* Goal of the exercise *
The records below are made of lines; count those holding the word "without" and give the number only.

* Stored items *
(** X14. The progress lines tell what was sent: in every run the lines
    printed name, in order, the same tasks and numbers as the [UPDATE]s
    sent, except that a run that raised may have sent one last [UPDATE]
    without its line. *)
Theorem progress_lines_follow_updates fault s :
  task_lines_of (output (run fault s)) = updates_of (output (run fault s))
  ∨ (is_Some (raised (run fault s))
     ∧ ∃ u, updates_of (output (run fault s))
            = task_lines_of (output (run fault s)) ++ [u]).
Proof.
  pose proof (task_lines_of_events_of (plan (scan s))) as Hev.
  run_cases fault s; unfold output; simpl in *; rewrite ?log_after_loop; simpl.
  1: by left.
  all: try (left; rewrite !task_lines_of_app, !updates_of_app, Hev; done).
  match goal with H : log _ = _ |- _ => rewrite H end. simpl.
  match goal with H : _ `prefix_of` _ |- _ =>
    destruct (task_lines_of_prefix _ _ H) as [Heq|[u Hu]] end.
  - by left.
  - right. split; [by eexists|]. by exists u.
Qed.

(** ** Numbers held before the run *)

Lemma same_but_number_key_le a a' b b' :
  fixed_columns a = fixed_columns a' → fixed_columns b = fixed_columns b' →
  key_le a b = key_le a' b'.
Proof. unfold key_le. intros [= _ -> -> _] [= _ -> -> _]. done. Qed.

Lemma insert_row_same t t' l l' :
  fixed_columns t = fixed_columns t' →
  Forall2 (λ a b, fixed_columns a = fixed_columns b) l l' →
  Forall2 (λ a b, fixed_columns a = fixed_columns b)
    (insert_row t l) (insert_row t' l').
Proof.
  intros Ht. induction 1 as [|u u' l l' Hu Hl IH]; simpl.
  - by repeat constructor.
  - rewrite (same_but_number_key_le t t' u u' Ht Hu).
    destruct (key_le t' u'); by repeat constructor.
Qed.

Lemma select_tasks_same ts ts' :
  Forall2 (λ a b, fixed_columns a = fixed_columns b) ts ts' →
  fetched_tasks ts = fetched_tasks ts'.
Proof.
  intros H.
  assert (Forall2 (λ a b, fixed_columns a = fixed_columns b)
            (fetched ts) (fetched ts')) as Hsel.
  { unfold fetched. induction H as [|t t' l l' Ht Hl IH]; [constructor|].
    rewrite !filter_cons.
    assert (live t ↔ live t') as Hlive.
    { unfold live. injection Ht as _ _ _ ->. done. }
    destruct (decide (live t)), (decide (live t')); try tauto.
    change (order_by (t :: filter live l))
      with (insert_row t (order_by (filter live l))).
    change (order_by (t' :: filter live l'))
      with (insert_row t' (order_by (filter live l'))).
    by apply insert_row_same. }
  unfold fetched_tasks. induction Hsel as [|t t' l l' Ht Hl IH]; [done|].
  rewrite !fmap_cons, IH. injection Ht as -> -> _ _. done.
Qed.

(** With the index, numbers held before decide the order of tasks created
    at the same time, and with it the numbers a run stores. *)
Example old_numbers_matter_with_index :
  Forall2 same_but_number (rows old_tied_store) (rows new_tied_store)
  ∧ project_sequence <$> rows (stored (run no_faults old_tied_store))
    = [Some 2; Some 1]
  ∧ project_sequence <$> rows (stored (run no_faults new_tied_store))
    = [Some 1; Some 2].
Proof.
  split; [apply (bool_decide_unpack _); vm_compute; exact I|].
  vm_compute. done.
Qed.

(** X15. On a table without the index a run numbers from scratch: the rows
    it stores do not depend on the numbers that tasks that are not deleted
    held before. Two tables with unique ids and without the index whose rows
    differ at most in those numbers are left with the same rows by any two
    runs that end normally. *)
Theorem old_numbers_do_not_matter fault fault' s s' :
  NoDup (id <$> rows s) →
  task_project_sequence_idx s = false →
  task_project_sequence_idx s' = false →
  Forall2 same_but_number (rows s) (rows s') →
  completed (run fault s) →
  completed (run fault' s') →
  rows (stored (run fault s)) = rows (stored (run fault' s')).
Proof.
  intros Hnd Hi Hi' Hsame Hdone Hdone'.
  assert (scan s = rows s) as Hsc by (unfold scan; by rewrite Hi).
  assert (scan s' = rows s') as Hsc' by (unfold scan; by rewrite Hi').
  assert (Forall2 (λ a b, fixed_columns a = fixed_columns b) (rows s) (rows s'))
    as Hfix.
  { eapply Forall2_impl; [exact Hsame|]. by intros a b [? _]. }
  assert (id <$> rows s = id <$> rows s') as Hids.
  { clear -Hfix. induction Hfix as [|t t' l l' Ht Hl IH]; [done|].
    rewrite !fmap_cons, IH. by injection Ht as ->. }
  assert (NoDup (id <$> rows s')) as Hnd' by by rewrite <- Hids.
  assert (plan (rows s) = plan (rows s')) as Hplan.
  { unfold plan. by rewrite (select_tasks_same _ _ Hfix). }
  rewrite (run_completed_rows _ _ Hdone), (run_completed_rows _ _ Hdone').
  rewrite Hsc, Hsc', !apply_updates_stamp, <- Hplan.
  assert (∀ t t', t ∈ rows s → t' ∈ rows s' → same_but_number t t' →
                  stamp (plan (rows s)) t = stamp (plan (rows s)) t') as Hst.
  { intros t t' Ht Ht' [Hf Hd]. destruct (decide (live t)) as [Hl|Hl].
    - assert (live t') as Hl'.
      { unfold live in *. injection Hf as _ _ _ <-. done. }
      destruct (stamp_live _ t Hnd Ht Hl) as (k & Hk & ->).
      destruct (stamp_live _ t' Hnd' Ht' Hl') as (k' & Hk' & Hst').
      rewrite Hplan, Hst'.
      assert (k = k') as <-.
      { eapply (NoDup_lookup (a_task_id <$> plan (rows s))).
        - rewrite plan_ids. by apply NoDup_selected_ids.
        - by rewrite list_lookup_fmap, (plan_lookup _ _ _ Hk).
        - rewrite Hplan, list_lookup_fmap, (plan_lookup _ _ _ Hk'). simpl.
          by injection Hf as ->. }
      rewrite <- (select_tasks_same _ _ Hfix).
      unfold set_sequence. injection Hf as -> -> -> ->. done.
    - by rewrite (Hd Hl). }
  set (U := plan (rows s)) in *. clearbody U. clear -Hsame Hst. revert Hst.
  induction Hsame as [|t t' l l' Ht Hl IH]; intros Hst; [done|].
  rewrite !fmap_cons. f_equal.
  - apply Hst; [by left|by left|done].
  - apply IH. intros a b Ha Hb. apply Hst; by right.
Qed.

Lemma old_numbers_do_not_matter_witness :
  rows (stored (run no_faults renumbered_store))
  = rows (stored (run no_faults unnumbered_store)).
Proof.
  apply (old_numbers_do_not_matter no_faults no_faults
           renumbered_store unnumbered_store).
  - apply (bool_decide_unpack _). vm_compute. exact I.
  - reflexivity.
  - reflexivity.
  - apply (bool_decide_unpack _). vm_compute. exact I.
  - vm_compute. exact I.
  - vm_compute. exact I.
Defined.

* Written answer *
3